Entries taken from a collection
++++++

(* ===== verification/PyVal.v ===== *)
(** * Python values of a decoded JSON task store, and the builtins on them

    [val] is what [json.load] produces inside a task or goal dictionary;
    [obj] is a dictionary.  The operators are Python's: [truthy] is
    [bool(v)], [py_eq] is [==], [py_cmp] underlies [<] and [>], [py_add],
    [py_sub], [py_mul] and [py_truediv] are [+], [-], [*] and [/],
    [py_round] is [round(v, n)].  A bool is an int for arithmetic, as in
    Python.  Floats are Rocq's primitive binary64; an int meets a float
    through the correctly rounded conversion [float_of_Z], and comparisons
    between an int and a float are exact, as in CPython.  Comparison and
    arithmetic of lists and dicts (which the scripts never perform on
    well-formed stores) raise [TypeError] here. *)

From S2P Require Import Prelude.
From Stdlib Require Import PrimFloat SpecFloat FloatOps.

Open Scope Z_scope.

#[local] Set Warnings "-register-all".
Inductive val : Type :=
| VNone
| VBool (b : bool)
| VInt (z : Z)
| VFloat (f : float)
| VStr (s : string)
| VList (l : list val)
| VDict (kv : list (string * val)).

(** A decoded JSON object.  *)
Abbreviation obj := (gmap string val).

(** [d.get(k, default)] *)
Definition get (d : obj) (k : string) (default : val) : val :=
  match d !! k with Some v => v | None => default end.

(** [d[k]] *)
Definition getitem (d : obj) (k : string) : outcome val :=
  match d !! k with Some v => Ret v | None => Exc (KeyError k) end.

(** [k in d] *)
Definition contains (d : obj) (k : string) : bool := bool_decide (is_Some (d !! k)).

(** ** Truthiness: [bool(v)] *)

Definition truthy (v : val) : bool :=
  match v with
  | VNone => false
  | VBool b => b
  | VInt z => negb (z =? 0)
  | VFloat f => negb (PrimFloat.eqb f 0%float)
  | VStr s => negb (String.eqb s "")
  | VList l => negb (bool_decide (l = []))
  | VDict kv => negb (bool_decide (kv = []))
  end.

(** ** Numbers *)

Inductive num := NInt (z : Z) | NFloat (f : float).

Definition as_num (v : val) : option num :=
  match v with
  | VBool b => Some (NInt (if b then 1 else 0))
  | VInt z => Some (NInt z)
  | VFloat f => Some (NFloat f)
  | _ => None
  end.

Definition prec : Z := 53.
Definition emax : Z := 1024.

(** [float(z)]: the nearest binary64, ties to even; OverflowError when the
    magnitude rounds beyond the largest finite float. *)
Definition float_of_Z (z : Z) : outcome float :=
  let f := SF2Prim (binary_normalize prec emax z 0 false) in
  if is_infinity f then Exc OverflowError else Ret f.

(** [a / b] on ints: CPython rounds the exact quotient once.  The quotient
    is computed with at least 56 significant bits plus a sticky bit, so that
    the final rounding by [binary_normalize] is the rounding of the exact
    value. *)
Definition int_truediv (a b : Z) : outcome float :=
  if b =? 0 then Exc ZeroDivisionError
  else if a =? 0 then
    Ret (if b <? 0 then (-0)%float else 0%float)
  else
    let neg := xorb (a <? 0) (b <? 0) in
    let s := Z.max 0 (Z.log2 (Z.abs b) - Z.log2 (Z.abs a) + 56) in
    let n := Z.abs a * 2 ^ s in
    let q := n / Z.abs b in
    let r := n mod Z.abs b in
    let m := 2 * q + (if r =? 0 then 0 else 1) in
    let f := SF2Prim (binary_normalize prec emax (if neg then - m else m) (- s - 1) false) in
    if is_infinity f then Exc OverflowError else Ret f.

(** The exact value of a finite float as [m * 2 ^ e]. *)
Definition float_dyadic (f : float) : option (Z * Z) :=
  match Prim2SF f with
  | S754_zero _ => Some (0, 0)
  | S754_finite s m e => Some (if s then Z.neg m else Z.pos m, e)
  | _ => None
  end.

(** Exact comparison of [a] with [m * 2 ^ e]. *)
Definition cmp_dyadic (a m e : Z) : comparison :=
  if 0 <=? e then Z.compare a (m * 2 ^ e) else Z.compare (a * 2 ^ (- e)) m.

(** Exact comparison of an int with a float; [None] when the float is nan. *)
Definition cmp_int_float (z : Z) (f : float) : option comparison :=
  match Prim2SF f with
  | S754_zero _ => Some (Z.compare z 0)
  | S754_infinity s => Some (if s then Gt else Lt)
  | S754_nan => None
  | S754_finite s m e => Some (cmp_dyadic z (if s then Z.neg m else Z.pos m) e)
  end.

Definition cmp_float (f g : float) : option comparison :=
  match PrimFloat.compare f g with
  | FEq => Some Eq | FLt => Some Lt | FGt => Some Gt | FNotComparable => None
  end.

Definition cmp_num (x y : num) : option comparison :=
  match x, y with
  | NInt a, NInt b => Some (Z.compare a b)
  | NInt a, NFloat g => cmp_int_float a g
  | NFloat f, NInt b => CompOpp <$> cmp_int_float b f
  | NFloat f, NFloat g => cmp_float f g
  end.

(** ** [==] *)

Fixpoint py_eq (a b : val) {struct a} : bool :=
  match a, b with
  | VNone, VNone => true
  | VStr s, VStr t => String.eqb s t
  | VList l1, VList l2 =>
      (fix go (l1 l2 : list val) : bool :=
         match l1, l2 with
         | [], [] => true
         | x :: xs, y :: ys => py_eq x y && go xs ys
         | _, _ => false
         end) l1 l2
  | VDict d1, VDict d2 =>
      Nat.eqb (length d1) (length d2) &&
      (fix go (d : list (string * val)) : bool :=
         match d with
         | [] => true
         | (k, v) :: r =>
             match list_find (fun kw => kw.1 = k) d2 with
             | Some (_, (_, w)) => py_eq v w && go r
             | None => false
             end
         end) d1
  | _, _ =>
      match as_num a, as_num b with
      | Some x, Some y => bool_decide (cmp_num x y = Some Eq)
      | _, _ => false
      end
  end.

(** [v == s] for a str literal [s]: only a str can equal a str. *)
Definition eq_str (v : val) (s : string) : bool :=
  match v with VStr t => String.eqb t s | _ => false end.

(** ** [<] and [>] *)

(** [None] is "unordered" (a nan operand): both [<] and [>] are False. *)
Definition py_cmp (a b : val) : outcome (option comparison) :=
  match a, b with
  | VStr s, VStr t => Ret (Some (String.compare s t))
  | _, _ =>
      match as_num a, as_num b with
      | Some x, Some y => Ret (cmp_num x y)
      | _, _ => Exc TypeError
      end
  end.

Definition py_lt (a b : val) : outcome bool :=
  let? c := py_cmp a b in Ret (bool_decide (c = Some Lt)).

Definition py_gt (a b : val) : outcome bool :=
  let? c := py_cmp a b in Ret (bool_decide (c = Some Gt)).

(** ** Arithmetic *)

Definition to_float (x : num) : outcome float :=
  match x with NInt z => float_of_Z z | NFloat f => Ret f end.

(** A binary float operation after the int operand is converted. *)
Definition float_binop (op : float -> float -> float) (x y : num) : outcome val :=
  let? f := to_float x in let? g := to_float y in Ret (VFloat (op f g)).

Definition py_add (a b : val) : outcome val :=
  match a, b with
  | VStr s, VStr t => Ret (VStr (s +:+ t))
  | VList l, VList m => Ret (VList (l ++ m))
  | _, _ =>
      match as_num a, as_num b with
      | Some (NInt x), Some (NInt y) => Ret (VInt (x + y))
      | Some x, Some y => float_binop PrimFloat.add x y
      | _, _ => Exc TypeError
      end
  end.

Definition py_sub (a b : val) : outcome val :=
  match as_num a, as_num b with
  | Some (NInt x), Some (NInt y) => Ret (VInt (x - y))
  | Some x, Some y => float_binop PrimFloat.sub x y
  | _, _ => Exc TypeError
  end.

Fixpoint str_repeat (n : nat) (s : string) : string :=
  match n with O => "" | S n' => s +:+ str_repeat n' s end.

Definition py_mul (a b : val) : outcome val :=
  match a, b with
  | VStr s, _ =>
      match as_num b with
      | Some (NInt n) => Ret (VStr (str_repeat (Z.to_nat n) s))
      | _ => Exc TypeError
      end
  | _, VStr s =>
      match as_num a with
      | Some (NInt n) => Ret (VStr (str_repeat (Z.to_nat n) s))
      | _ => Exc TypeError
      end
  | _, _ =>
      match as_num a, as_num b with
      | Some (NInt x), Some (NInt y) => Ret (VInt (x * y))
      | Some x, Some y => float_binop PrimFloat.mul x y
      | _, _ => Exc TypeError
      end
  end.

(** [y == 0]: an int zero, or a float zero of either sign. *)
Definition num_is_zero (x : num) : bool :=
  match x with
  | NInt z => z =? 0
  | NFloat f => match Prim2SF f with S754_zero _ => true | _ => false end
  end.

(** [a / b]: ZeroDivisionError on a zero divisor, int by int, or float. *)
Definition py_truediv (a b : val) : outcome val :=
  match as_num a, as_num b with
  | Some x, Some y =>
      if num_is_zero y then Exc ZeroDivisionError else
      match x, y with
      | NInt p, NInt q => let? f := int_truediv p q in Ret (VFloat f)
      | _, _ => float_binop PrimFloat.div x y
      end
  | _, _ => Exc TypeError
  end.

(** [round(x, n)] for [n >= 0]: an int is returned unchanged; a finite float
    is rounded half to even at [n] decimal places on its exact binary value,
    and the decimal result is converted back to the nearest float. *)
Definition round_half_even (num den : Z) : Z :=
  let q := num / den in
  let r := num mod den in
  match Z.compare (2 * r) den with
  | Lt => q
  | Gt => q + 1
  | Eq => if Z.even q then q else q + 1
  end.

Definition round_float (f : float) (n : nat) : outcome float :=
  match float_dyadic f with
  | None => Ret f
  | Some (m, e) =>
      if 0 <=? e then Ret f
      else
        let k := round_half_even (m * 10 ^ Z.of_nat n) (2 ^ (- e)) in
        if k =? 0 then Ret (if get_sign f then (-0)%float else 0%float)
        else int_truediv k (10 ^ Z.of_nat n)
  end.

Definition py_round (v : val) (n : nat) : outcome val :=
  match v with
  | VInt z => Ret (VInt z)
  | VBool b => Ret (VInt (if b then 1 else 0))
  | VFloat f => let? g := round_float f n in Ret (VFloat g)
  | _ => Exc TypeError
  end.

(** [int(x)] of a number: a float is truncated toward zero; [int(inf)]
    raises OverflowError and [int(nan)] ValueError. *)
Definition py_int_num (v : val) : outcome Z :=
  match v with
  | VInt z => Ret z
  | VBool b => Ret (if b then 1 else 0)
  | VFloat f =>
      match Prim2SF f with
      | S754_zero _ => Ret 0
      | S754_finite s m e =>
          let mz := if s then Z.neg m else Z.pos m in
          Ret (if 0 <=? e then mz * 2 ^ e else Z.quot mz (2 ^ (- e)))
      | S754_infinity _ => Exc OverflowError
      | S754_nan => Exc ValueError
      end
  | _ => Exc TypeError
  end.

(** ** [get] on an updated object *)

Lemma get_insert_eq (d : obj) k v def : get (<[k := v]> d) k def = v.
Proof. unfold get. by rewrite lookup_insert_eq. Qed.

Lemma get_insert_ne (d : obj) k k' v def : k <> k' -> get (<[k := v]> d) k' def = get d k' def.
Proof. intros Hk. unfold get. by rewrite lookup_insert_ne. Qed.


Lemma contains_Some (d : obj) k v : d !! k = Some v -> contains d k = true.
Proof. intros H. unfold contains. rewrite H. by apply bool_decide_eq_true_2. Qed.

Lemma contains_None (d : obj) k : d !! k = None -> contains d k = false.
Proof. intros H. unfold contains. rewrite H. apply bool_decide_eq_false_2. by intros [? ?]. Qed.

#[export] Hint Rewrite get_insert_eq : pytask_rw.

(** Rewrite [get] through updates of the object at literal keys. *)
Ltac simpl_get :=
  repeat match goal with
  | |- context [get (<[?k := ?v]> ?d) ?k ?def] => rewrite (get_insert_eq d k v def)
  | |- context [get (<[?k := ?v]> ?d) ?k' ?def] =>
      rewrite (get_insert_ne d k k' v def) by discriminate
  | H : context [get (<[?k := ?v]> ?d) ?k ?def] |- _ => rewrite (get_insert_eq d k v def) in H
  | H : context [get (<[?k := ?v]> ?d) ?k' ?def] |- _ =>
      rewrite (get_insert_ne d k k' v def) in H by discriminate
  end.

++++++

Assignment:
Repeat word for word the lines above that run from the line containing "Nat.eqb (length d1) (length d2) &&" through the line containing "(** ** Arithmetic *)", both ends included, and nothing else.

Solution:
      Nat.eqb (length d1) (length d2) &&
      (fix go (d : list (string * val)) : bool :=
         match d with
         | [] => true
         | (k, v) :: r =>
             match list_find (fun kw => kw.1 = k) d2 with
             | Some (_, (_, w)) => py_eq v w && go r
             | None => false
             end
         end) d1
  | _, _ =>
      match as_num a, as_num b with
      | Some x, Some y => bool_decide (cmp_num x y = Some Eq)
      | _, _ => false
      end
  end.

(** [v == s] for a str literal [s]: only a str can equal a str. *)
Definition eq_str (v : val) (s : string) : bool :=
  match v with VStr t => String.eqb t s | _ => false end.

(** ** [<] and [>] *)

(** [None] is "unordered" (a nan operand): both [<] and [>] are False. *)
Definition py_cmp (a b : val) : outcome (option comparison) :=
  match a, b with
  | VStr s, VStr t => Ret (Some (String.compare s t))
  | _, _ =>
      match as_num a, as_num b with
      | Some x, Some y => Ret (cmp_num x y)
      | _, _ => Exc TypeError
      end
  end.

Definition py_lt (a b : val) : outcome bool :=
  let? c := py_cmp a b in Ret (bool_decide (c = Some Lt)).

Definition py_gt (a b : val) : outcome bool :=
  let? c := py_cmp a b in Ret (bool_decide (c = Some Gt)).

(** ** Arithmetic *)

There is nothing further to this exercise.